What you are asked to do: Repeat only the lines below from the one containing "cbn [snd canvasData" through the one containing "[r|]; [|intros []].", inclusive, exactly as written.

Records supplied:
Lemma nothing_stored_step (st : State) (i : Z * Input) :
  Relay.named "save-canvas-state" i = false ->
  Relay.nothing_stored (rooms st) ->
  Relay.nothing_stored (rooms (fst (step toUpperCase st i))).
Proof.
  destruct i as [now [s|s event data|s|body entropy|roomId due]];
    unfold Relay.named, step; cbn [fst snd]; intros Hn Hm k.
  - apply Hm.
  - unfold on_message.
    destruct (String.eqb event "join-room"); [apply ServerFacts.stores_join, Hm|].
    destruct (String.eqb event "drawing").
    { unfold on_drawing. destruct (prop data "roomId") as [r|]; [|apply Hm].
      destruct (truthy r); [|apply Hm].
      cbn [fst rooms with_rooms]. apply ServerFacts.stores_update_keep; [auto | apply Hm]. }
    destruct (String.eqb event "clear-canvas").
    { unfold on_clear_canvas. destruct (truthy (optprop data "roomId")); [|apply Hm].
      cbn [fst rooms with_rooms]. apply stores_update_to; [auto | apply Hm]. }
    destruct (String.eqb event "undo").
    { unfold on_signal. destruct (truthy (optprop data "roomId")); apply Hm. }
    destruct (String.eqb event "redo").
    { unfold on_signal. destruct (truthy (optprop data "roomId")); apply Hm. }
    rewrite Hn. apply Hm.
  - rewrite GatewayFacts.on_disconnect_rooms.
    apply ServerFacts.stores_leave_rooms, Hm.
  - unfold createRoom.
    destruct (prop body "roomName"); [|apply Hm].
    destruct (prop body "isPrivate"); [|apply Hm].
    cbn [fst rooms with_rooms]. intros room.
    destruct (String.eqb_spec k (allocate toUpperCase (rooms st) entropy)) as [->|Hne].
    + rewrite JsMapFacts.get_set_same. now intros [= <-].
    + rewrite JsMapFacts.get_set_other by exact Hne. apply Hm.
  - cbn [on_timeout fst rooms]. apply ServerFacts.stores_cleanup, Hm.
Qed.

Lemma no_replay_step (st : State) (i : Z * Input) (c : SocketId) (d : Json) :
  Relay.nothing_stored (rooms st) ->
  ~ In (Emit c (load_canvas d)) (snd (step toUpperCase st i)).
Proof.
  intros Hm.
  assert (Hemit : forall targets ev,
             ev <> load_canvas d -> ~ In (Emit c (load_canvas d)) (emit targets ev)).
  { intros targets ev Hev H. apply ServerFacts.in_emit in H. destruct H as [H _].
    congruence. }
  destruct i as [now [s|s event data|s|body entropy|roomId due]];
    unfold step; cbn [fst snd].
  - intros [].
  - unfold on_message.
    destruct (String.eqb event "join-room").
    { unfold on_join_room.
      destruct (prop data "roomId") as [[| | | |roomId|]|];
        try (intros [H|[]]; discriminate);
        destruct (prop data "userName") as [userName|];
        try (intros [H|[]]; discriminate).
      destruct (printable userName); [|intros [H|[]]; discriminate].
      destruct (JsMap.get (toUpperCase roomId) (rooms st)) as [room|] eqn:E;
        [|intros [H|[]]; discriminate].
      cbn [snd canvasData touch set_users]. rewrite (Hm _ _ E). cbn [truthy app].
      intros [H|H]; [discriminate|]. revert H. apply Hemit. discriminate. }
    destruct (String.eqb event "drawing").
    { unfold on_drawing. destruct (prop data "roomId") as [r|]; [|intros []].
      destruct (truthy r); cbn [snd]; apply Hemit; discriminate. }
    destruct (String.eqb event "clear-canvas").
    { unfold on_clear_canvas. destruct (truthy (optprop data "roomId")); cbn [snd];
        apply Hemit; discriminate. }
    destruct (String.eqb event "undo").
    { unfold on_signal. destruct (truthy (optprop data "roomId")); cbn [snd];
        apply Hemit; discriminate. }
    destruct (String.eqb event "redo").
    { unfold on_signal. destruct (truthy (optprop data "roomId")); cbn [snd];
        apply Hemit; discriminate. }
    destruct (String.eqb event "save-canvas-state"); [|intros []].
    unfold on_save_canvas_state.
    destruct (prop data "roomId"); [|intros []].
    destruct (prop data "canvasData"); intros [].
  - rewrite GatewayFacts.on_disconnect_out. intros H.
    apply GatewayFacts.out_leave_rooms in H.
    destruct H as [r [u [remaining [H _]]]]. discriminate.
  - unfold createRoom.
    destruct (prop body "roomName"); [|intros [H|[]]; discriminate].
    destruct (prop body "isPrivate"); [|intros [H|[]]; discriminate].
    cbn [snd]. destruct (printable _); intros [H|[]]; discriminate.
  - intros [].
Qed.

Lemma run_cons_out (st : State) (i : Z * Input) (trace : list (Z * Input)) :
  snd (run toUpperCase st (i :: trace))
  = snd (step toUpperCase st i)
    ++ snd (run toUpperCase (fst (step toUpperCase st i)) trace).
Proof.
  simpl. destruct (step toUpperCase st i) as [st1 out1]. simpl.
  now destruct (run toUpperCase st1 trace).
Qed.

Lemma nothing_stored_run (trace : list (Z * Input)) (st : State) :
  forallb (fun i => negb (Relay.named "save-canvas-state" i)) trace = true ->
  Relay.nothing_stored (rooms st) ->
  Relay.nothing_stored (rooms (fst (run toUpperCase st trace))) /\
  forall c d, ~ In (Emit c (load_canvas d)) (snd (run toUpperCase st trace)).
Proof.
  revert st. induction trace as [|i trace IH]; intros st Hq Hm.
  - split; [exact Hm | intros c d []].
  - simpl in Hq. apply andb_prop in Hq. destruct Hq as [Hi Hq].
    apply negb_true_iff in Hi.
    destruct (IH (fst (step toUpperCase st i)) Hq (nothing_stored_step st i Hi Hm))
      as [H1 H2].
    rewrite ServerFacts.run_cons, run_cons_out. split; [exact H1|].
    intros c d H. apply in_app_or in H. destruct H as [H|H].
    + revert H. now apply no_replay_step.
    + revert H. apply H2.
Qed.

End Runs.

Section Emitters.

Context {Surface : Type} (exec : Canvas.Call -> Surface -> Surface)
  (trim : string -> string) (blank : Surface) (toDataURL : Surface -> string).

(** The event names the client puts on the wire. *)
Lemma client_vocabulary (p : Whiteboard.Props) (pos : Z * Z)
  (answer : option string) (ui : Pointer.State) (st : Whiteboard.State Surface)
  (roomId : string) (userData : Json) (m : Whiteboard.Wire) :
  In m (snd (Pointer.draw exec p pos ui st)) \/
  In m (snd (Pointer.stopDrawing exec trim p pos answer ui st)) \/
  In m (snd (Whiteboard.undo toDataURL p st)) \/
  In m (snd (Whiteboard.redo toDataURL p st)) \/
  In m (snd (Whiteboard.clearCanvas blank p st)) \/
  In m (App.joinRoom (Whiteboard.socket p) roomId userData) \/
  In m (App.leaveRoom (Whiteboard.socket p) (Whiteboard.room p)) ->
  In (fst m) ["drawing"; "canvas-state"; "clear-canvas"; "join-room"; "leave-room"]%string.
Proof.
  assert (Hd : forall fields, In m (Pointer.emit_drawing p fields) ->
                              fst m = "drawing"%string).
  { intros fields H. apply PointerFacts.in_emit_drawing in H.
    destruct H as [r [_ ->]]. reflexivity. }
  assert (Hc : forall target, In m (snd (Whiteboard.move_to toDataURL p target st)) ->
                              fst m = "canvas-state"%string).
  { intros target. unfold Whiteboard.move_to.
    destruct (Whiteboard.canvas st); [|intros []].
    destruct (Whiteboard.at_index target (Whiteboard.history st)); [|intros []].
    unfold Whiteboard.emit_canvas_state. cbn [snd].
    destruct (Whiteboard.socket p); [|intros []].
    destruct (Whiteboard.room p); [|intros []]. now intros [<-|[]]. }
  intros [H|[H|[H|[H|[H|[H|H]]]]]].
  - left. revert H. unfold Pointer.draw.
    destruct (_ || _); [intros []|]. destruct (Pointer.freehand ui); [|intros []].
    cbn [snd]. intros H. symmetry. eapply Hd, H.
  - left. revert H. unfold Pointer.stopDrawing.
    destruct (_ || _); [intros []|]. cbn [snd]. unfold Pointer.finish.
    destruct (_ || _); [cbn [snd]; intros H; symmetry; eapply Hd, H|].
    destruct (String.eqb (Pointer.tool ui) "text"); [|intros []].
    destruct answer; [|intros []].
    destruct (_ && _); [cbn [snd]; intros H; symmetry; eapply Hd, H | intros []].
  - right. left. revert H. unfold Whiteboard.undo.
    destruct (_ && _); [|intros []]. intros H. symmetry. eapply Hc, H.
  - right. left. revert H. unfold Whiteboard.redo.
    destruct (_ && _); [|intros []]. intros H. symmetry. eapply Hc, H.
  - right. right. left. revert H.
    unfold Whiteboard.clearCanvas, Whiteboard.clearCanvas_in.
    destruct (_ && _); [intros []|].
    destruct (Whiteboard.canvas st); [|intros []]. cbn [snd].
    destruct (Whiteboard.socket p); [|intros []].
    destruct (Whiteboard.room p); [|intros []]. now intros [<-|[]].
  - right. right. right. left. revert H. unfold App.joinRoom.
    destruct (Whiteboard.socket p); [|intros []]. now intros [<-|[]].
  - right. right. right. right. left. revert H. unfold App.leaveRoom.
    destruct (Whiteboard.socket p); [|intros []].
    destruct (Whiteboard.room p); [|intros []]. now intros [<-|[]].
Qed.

---

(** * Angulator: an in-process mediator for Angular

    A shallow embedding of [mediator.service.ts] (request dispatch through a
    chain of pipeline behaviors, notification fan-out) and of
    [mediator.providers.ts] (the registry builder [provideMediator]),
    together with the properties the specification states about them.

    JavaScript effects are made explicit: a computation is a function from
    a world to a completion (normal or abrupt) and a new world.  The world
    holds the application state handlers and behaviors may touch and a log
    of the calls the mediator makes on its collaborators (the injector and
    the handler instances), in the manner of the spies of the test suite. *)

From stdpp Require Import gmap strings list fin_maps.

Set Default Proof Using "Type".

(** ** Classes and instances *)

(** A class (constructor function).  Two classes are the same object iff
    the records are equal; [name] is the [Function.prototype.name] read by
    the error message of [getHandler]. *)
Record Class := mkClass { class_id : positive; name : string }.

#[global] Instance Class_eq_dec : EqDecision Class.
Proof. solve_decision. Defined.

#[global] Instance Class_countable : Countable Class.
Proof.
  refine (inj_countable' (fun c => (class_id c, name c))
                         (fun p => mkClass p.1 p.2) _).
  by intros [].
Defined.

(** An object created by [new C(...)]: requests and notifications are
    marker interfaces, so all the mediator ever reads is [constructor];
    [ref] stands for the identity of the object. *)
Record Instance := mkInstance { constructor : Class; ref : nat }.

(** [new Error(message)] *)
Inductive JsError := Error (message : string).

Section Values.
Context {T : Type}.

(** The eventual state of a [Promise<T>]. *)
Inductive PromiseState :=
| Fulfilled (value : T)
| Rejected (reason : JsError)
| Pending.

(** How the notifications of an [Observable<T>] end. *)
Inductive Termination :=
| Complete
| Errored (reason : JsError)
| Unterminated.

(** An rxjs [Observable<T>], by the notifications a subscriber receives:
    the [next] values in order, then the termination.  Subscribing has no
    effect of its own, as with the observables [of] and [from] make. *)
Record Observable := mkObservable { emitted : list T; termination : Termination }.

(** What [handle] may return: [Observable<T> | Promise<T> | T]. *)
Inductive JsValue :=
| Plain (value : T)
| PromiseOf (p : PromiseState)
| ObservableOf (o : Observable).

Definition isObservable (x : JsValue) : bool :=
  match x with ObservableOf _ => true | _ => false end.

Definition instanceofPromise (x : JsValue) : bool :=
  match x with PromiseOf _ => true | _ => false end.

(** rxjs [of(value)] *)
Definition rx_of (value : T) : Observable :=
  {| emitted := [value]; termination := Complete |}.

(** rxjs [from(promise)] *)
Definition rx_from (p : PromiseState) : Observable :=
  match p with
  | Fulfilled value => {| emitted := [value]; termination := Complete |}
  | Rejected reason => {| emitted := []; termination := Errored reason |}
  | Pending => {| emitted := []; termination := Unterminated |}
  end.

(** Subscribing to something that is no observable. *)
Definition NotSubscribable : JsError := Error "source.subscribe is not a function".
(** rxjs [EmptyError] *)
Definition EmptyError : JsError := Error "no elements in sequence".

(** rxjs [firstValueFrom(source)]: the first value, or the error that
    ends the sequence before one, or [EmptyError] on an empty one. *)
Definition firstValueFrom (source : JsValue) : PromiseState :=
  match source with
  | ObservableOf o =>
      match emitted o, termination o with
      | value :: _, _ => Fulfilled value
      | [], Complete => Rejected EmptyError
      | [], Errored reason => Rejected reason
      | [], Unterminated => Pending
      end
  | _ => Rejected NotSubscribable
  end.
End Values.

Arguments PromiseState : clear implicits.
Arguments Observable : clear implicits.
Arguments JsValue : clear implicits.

Answer space:
      cbn [snd canvasData touch set_users]. rewrite (Hm _ _ E). cbn [truthy app].
      intros [H|H]; [discriminate|]. revert H. apply Hemit. discriminate. }
    destruct (String.eqb event "drawing").
    { unfold on_drawing. destruct (prop data "roomId") as [r|]; [|intros []].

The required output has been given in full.